* **Problem requirements**
Nothing but a number belongs in the answer: the count of lines below that contain the word "AlbumSide".

------

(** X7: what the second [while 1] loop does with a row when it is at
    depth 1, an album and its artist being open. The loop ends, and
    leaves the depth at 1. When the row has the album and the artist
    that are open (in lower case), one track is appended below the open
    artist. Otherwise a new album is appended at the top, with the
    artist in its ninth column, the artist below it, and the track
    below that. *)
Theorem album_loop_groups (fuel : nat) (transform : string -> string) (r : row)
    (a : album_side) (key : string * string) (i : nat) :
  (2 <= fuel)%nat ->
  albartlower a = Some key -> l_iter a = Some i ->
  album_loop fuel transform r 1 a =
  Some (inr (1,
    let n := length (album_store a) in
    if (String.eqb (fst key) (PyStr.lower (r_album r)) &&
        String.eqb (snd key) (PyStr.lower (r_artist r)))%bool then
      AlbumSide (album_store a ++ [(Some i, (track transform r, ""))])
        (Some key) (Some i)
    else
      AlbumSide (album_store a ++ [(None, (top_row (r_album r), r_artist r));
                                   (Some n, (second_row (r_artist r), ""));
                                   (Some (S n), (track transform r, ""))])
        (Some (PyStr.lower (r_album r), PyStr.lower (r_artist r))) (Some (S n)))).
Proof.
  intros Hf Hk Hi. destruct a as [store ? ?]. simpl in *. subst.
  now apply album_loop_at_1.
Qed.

------

* **Output of the task**
2